====== PROVIDED ENTRIES ======
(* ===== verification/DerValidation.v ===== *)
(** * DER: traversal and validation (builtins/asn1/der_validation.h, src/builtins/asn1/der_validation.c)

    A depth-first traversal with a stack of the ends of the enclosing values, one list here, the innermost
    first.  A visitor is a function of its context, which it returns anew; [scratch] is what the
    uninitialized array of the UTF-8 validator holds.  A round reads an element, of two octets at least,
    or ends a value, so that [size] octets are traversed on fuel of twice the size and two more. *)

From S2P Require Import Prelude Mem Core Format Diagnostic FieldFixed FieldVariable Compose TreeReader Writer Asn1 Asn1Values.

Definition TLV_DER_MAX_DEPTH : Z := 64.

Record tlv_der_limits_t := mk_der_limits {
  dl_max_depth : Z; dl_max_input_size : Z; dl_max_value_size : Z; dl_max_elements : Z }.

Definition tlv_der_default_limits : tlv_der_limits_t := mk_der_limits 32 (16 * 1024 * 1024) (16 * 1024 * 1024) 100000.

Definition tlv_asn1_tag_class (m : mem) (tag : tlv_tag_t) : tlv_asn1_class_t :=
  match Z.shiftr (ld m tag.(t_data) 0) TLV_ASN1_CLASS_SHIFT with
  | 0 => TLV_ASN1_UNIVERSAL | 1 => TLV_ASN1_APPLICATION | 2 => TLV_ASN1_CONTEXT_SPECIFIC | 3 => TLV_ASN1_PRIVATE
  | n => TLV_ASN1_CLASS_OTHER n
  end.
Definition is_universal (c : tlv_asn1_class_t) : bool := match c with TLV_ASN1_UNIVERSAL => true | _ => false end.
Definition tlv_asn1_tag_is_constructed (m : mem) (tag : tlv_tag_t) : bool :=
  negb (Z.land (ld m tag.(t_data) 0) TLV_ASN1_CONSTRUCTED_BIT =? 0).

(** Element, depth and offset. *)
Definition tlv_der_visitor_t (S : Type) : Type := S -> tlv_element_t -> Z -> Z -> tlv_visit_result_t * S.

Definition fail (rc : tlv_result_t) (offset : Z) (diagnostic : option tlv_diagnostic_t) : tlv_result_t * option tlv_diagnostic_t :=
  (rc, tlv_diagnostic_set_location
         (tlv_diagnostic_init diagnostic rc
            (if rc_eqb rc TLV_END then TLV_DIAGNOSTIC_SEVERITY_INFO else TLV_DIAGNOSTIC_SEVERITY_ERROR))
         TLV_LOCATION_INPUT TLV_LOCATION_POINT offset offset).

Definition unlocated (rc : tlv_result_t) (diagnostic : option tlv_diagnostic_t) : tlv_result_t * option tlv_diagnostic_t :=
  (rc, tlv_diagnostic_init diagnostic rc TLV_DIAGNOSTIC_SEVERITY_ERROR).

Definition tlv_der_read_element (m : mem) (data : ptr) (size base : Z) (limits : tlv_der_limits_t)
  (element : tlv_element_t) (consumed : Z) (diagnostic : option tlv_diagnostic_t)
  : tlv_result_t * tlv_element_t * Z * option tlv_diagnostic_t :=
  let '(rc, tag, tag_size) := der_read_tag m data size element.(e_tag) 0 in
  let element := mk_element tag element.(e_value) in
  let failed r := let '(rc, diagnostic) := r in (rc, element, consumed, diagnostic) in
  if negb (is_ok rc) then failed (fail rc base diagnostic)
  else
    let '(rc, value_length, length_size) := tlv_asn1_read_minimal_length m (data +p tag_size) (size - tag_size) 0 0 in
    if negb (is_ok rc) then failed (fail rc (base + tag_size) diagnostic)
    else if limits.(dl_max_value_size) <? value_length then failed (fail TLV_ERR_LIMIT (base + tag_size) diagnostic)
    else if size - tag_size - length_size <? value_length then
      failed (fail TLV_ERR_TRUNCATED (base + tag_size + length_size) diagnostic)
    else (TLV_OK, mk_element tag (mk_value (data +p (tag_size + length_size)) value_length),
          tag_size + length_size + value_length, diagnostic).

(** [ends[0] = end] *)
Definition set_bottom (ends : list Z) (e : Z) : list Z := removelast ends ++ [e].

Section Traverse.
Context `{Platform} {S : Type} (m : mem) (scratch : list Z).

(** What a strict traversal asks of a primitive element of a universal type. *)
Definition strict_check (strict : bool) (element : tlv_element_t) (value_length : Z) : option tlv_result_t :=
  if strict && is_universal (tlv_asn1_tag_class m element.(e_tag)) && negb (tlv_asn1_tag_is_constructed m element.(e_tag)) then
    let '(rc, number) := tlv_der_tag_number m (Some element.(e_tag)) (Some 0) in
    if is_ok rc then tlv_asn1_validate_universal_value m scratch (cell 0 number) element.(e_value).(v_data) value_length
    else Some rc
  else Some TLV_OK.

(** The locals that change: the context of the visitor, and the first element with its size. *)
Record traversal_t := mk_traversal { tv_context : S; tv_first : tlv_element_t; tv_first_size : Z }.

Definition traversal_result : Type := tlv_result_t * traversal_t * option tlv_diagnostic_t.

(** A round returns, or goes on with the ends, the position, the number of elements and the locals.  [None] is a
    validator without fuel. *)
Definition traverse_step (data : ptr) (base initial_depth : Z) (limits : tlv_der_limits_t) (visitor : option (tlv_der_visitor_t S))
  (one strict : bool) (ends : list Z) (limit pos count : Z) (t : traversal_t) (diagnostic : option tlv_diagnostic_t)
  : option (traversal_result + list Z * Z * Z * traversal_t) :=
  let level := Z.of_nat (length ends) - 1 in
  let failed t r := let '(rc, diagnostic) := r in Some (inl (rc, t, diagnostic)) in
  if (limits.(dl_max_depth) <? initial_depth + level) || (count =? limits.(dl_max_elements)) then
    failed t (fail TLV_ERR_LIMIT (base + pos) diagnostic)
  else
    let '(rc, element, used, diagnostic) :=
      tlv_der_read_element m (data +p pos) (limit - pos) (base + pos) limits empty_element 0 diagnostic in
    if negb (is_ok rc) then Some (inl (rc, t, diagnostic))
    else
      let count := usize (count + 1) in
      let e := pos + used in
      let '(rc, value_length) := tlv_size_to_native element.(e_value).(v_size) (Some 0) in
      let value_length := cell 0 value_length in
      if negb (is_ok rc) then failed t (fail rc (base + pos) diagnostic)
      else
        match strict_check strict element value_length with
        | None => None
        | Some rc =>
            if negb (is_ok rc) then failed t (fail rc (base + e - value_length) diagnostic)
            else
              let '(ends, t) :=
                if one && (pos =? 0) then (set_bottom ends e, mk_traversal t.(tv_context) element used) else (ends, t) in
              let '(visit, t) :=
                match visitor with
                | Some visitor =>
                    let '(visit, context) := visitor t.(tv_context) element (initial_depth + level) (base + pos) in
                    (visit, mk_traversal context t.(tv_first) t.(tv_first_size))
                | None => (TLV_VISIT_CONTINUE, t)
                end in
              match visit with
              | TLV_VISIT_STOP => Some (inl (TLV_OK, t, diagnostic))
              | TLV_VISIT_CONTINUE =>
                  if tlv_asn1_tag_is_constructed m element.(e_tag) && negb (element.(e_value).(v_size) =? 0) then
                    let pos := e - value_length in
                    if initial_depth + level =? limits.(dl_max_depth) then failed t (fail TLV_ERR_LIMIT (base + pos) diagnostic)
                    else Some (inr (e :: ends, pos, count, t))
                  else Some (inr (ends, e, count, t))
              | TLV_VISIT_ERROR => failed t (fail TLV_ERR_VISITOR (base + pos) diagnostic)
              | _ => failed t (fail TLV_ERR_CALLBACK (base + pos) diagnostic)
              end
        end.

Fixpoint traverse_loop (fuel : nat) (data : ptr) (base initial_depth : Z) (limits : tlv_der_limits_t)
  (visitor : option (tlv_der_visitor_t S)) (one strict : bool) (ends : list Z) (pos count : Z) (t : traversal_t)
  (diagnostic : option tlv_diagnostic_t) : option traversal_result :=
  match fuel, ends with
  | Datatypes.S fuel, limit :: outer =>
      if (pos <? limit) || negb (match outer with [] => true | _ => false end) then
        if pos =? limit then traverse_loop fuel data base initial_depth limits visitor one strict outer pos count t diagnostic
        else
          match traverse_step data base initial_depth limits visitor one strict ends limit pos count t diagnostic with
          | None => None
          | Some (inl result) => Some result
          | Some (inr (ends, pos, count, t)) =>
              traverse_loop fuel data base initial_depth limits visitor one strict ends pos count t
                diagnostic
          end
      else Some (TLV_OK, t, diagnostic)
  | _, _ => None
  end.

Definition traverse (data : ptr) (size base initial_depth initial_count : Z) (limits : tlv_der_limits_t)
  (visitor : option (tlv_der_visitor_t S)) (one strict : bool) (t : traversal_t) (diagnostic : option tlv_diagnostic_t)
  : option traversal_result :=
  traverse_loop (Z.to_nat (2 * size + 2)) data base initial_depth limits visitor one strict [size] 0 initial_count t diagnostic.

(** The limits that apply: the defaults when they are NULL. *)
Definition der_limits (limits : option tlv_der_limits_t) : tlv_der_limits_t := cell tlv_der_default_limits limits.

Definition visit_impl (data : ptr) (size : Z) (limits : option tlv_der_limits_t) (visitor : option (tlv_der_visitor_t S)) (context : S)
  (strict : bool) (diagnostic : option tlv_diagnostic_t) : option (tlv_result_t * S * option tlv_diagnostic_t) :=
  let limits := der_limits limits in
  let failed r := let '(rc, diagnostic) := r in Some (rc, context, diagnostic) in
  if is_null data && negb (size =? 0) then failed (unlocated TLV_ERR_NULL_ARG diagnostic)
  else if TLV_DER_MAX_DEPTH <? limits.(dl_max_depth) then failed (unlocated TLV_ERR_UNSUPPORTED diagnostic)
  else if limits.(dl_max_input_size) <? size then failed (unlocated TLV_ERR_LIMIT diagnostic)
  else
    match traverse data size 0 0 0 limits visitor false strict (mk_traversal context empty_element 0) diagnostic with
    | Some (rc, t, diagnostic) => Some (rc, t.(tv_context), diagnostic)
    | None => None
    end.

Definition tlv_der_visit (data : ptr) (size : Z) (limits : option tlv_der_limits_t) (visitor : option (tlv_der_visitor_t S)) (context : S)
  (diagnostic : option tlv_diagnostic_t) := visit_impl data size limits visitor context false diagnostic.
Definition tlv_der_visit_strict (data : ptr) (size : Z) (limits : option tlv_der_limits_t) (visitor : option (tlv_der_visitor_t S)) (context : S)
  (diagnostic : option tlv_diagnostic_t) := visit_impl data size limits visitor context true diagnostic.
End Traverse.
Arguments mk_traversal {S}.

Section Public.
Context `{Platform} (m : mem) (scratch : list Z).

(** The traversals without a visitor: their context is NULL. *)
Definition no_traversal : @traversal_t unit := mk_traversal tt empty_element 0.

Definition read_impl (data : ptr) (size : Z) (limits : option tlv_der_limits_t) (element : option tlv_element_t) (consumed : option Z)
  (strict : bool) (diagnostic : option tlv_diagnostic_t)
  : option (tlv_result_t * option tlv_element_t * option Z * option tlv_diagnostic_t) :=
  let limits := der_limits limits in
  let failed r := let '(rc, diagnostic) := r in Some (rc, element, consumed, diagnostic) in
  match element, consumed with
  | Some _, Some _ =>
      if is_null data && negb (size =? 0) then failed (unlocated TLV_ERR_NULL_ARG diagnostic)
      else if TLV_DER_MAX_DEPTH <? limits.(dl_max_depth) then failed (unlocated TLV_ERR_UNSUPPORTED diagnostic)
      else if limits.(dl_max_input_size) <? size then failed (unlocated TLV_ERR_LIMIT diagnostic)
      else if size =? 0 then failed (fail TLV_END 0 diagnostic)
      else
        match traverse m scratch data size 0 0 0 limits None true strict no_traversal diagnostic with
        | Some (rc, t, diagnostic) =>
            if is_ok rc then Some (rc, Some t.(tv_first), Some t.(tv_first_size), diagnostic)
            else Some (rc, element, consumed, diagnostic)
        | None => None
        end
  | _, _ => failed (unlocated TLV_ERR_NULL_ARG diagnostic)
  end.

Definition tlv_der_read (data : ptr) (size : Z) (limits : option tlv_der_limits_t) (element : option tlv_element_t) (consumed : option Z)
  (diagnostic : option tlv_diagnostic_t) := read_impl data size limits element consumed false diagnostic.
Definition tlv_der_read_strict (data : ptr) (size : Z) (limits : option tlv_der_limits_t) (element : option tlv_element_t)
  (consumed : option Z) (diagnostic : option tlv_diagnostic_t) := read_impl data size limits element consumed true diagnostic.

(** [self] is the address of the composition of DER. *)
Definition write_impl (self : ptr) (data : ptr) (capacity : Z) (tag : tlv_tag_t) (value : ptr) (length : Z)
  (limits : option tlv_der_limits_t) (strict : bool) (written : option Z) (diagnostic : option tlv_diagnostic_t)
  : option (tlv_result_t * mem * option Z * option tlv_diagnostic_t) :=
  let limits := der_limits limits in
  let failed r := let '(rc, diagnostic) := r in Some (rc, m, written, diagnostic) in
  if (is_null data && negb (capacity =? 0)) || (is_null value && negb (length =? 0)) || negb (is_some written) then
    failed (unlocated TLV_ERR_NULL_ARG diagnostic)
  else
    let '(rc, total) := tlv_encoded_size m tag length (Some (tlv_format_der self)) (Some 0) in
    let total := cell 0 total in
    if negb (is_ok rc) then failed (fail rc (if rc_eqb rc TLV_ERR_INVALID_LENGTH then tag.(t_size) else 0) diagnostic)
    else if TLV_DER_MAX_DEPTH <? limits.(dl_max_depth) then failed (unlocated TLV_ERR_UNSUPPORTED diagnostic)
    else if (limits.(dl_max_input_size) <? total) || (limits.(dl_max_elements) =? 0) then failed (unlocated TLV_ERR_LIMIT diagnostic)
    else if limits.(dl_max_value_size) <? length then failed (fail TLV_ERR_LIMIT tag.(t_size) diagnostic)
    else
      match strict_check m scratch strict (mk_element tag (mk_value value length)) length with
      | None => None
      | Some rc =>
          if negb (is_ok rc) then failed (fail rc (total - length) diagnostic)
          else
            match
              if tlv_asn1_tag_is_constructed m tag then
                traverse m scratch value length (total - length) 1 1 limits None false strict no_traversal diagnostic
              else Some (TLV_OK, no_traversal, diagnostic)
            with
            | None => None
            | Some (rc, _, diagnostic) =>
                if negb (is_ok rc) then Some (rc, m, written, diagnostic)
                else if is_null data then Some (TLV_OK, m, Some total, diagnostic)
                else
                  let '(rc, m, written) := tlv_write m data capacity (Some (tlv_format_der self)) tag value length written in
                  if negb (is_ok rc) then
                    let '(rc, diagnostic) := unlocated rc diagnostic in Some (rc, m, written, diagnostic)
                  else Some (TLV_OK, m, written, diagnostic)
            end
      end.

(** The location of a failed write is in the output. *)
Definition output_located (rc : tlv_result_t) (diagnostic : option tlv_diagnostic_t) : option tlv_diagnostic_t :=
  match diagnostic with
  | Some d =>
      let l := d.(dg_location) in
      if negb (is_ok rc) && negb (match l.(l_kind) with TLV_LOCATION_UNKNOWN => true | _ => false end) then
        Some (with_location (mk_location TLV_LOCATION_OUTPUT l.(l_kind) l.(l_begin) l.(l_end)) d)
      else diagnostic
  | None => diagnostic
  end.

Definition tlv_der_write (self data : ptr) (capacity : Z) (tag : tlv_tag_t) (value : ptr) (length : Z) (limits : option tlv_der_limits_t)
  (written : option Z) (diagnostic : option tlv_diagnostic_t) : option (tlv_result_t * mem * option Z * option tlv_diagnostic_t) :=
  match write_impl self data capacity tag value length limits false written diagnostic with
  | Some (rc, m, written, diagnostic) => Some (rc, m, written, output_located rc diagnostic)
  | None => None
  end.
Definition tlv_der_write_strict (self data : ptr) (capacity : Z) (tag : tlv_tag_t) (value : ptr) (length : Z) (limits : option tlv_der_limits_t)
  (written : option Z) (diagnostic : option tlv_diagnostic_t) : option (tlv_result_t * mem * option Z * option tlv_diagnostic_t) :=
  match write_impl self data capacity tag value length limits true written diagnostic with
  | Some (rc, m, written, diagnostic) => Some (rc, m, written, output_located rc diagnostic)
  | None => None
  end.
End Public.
======
====== PROVIDED ENTRIES ======
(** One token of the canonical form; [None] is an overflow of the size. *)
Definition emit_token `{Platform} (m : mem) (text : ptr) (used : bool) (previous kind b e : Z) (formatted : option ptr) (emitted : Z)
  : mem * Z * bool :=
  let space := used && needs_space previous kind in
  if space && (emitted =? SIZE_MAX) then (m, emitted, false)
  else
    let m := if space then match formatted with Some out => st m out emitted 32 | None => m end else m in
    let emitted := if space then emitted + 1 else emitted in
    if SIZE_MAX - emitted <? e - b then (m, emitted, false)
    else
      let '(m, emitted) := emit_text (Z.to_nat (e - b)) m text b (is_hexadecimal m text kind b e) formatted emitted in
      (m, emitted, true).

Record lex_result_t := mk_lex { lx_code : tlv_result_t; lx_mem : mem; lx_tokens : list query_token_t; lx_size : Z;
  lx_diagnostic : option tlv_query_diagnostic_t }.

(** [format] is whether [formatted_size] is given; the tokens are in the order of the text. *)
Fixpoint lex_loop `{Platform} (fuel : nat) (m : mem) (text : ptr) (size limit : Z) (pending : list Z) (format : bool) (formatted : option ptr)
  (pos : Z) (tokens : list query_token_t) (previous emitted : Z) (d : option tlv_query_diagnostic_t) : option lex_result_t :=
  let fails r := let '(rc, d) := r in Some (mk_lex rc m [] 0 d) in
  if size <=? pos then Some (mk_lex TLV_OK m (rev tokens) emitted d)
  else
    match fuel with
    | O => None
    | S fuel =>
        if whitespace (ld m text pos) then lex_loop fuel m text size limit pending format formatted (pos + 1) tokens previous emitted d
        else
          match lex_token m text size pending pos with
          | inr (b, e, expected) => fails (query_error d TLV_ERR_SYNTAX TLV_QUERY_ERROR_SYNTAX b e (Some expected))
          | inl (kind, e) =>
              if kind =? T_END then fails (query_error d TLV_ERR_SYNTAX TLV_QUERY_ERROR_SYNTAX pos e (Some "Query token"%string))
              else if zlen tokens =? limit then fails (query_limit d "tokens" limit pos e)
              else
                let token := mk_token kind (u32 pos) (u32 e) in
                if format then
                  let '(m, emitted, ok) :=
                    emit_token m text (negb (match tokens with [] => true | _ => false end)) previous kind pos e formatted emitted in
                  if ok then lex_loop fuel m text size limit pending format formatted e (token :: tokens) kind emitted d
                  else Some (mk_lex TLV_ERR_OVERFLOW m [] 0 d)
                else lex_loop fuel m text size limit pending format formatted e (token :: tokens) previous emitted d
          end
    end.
======
REQUIREMENT: From the records above, print only the lines between the one holding "None => (TLV_VISIT_CONTINUE, t)" and the one holding "let pos := e", inclusive, exactly as they stand.

ANSWER TO THIS PROBLEM:
                | None => (TLV_VISIT_CONTINUE, t)
                end in
              match visit with
              | TLV_VISIT_STOP => Some (inl (TLV_OK, t, diagnostic))
              | TLV_VISIT_CONTINUE =>
                  if tlv_asn1_tag_is_constructed m element.(e_tag) && negb (element.(e_value).(v_size) =? 0) then
                    let pos := e - value_length in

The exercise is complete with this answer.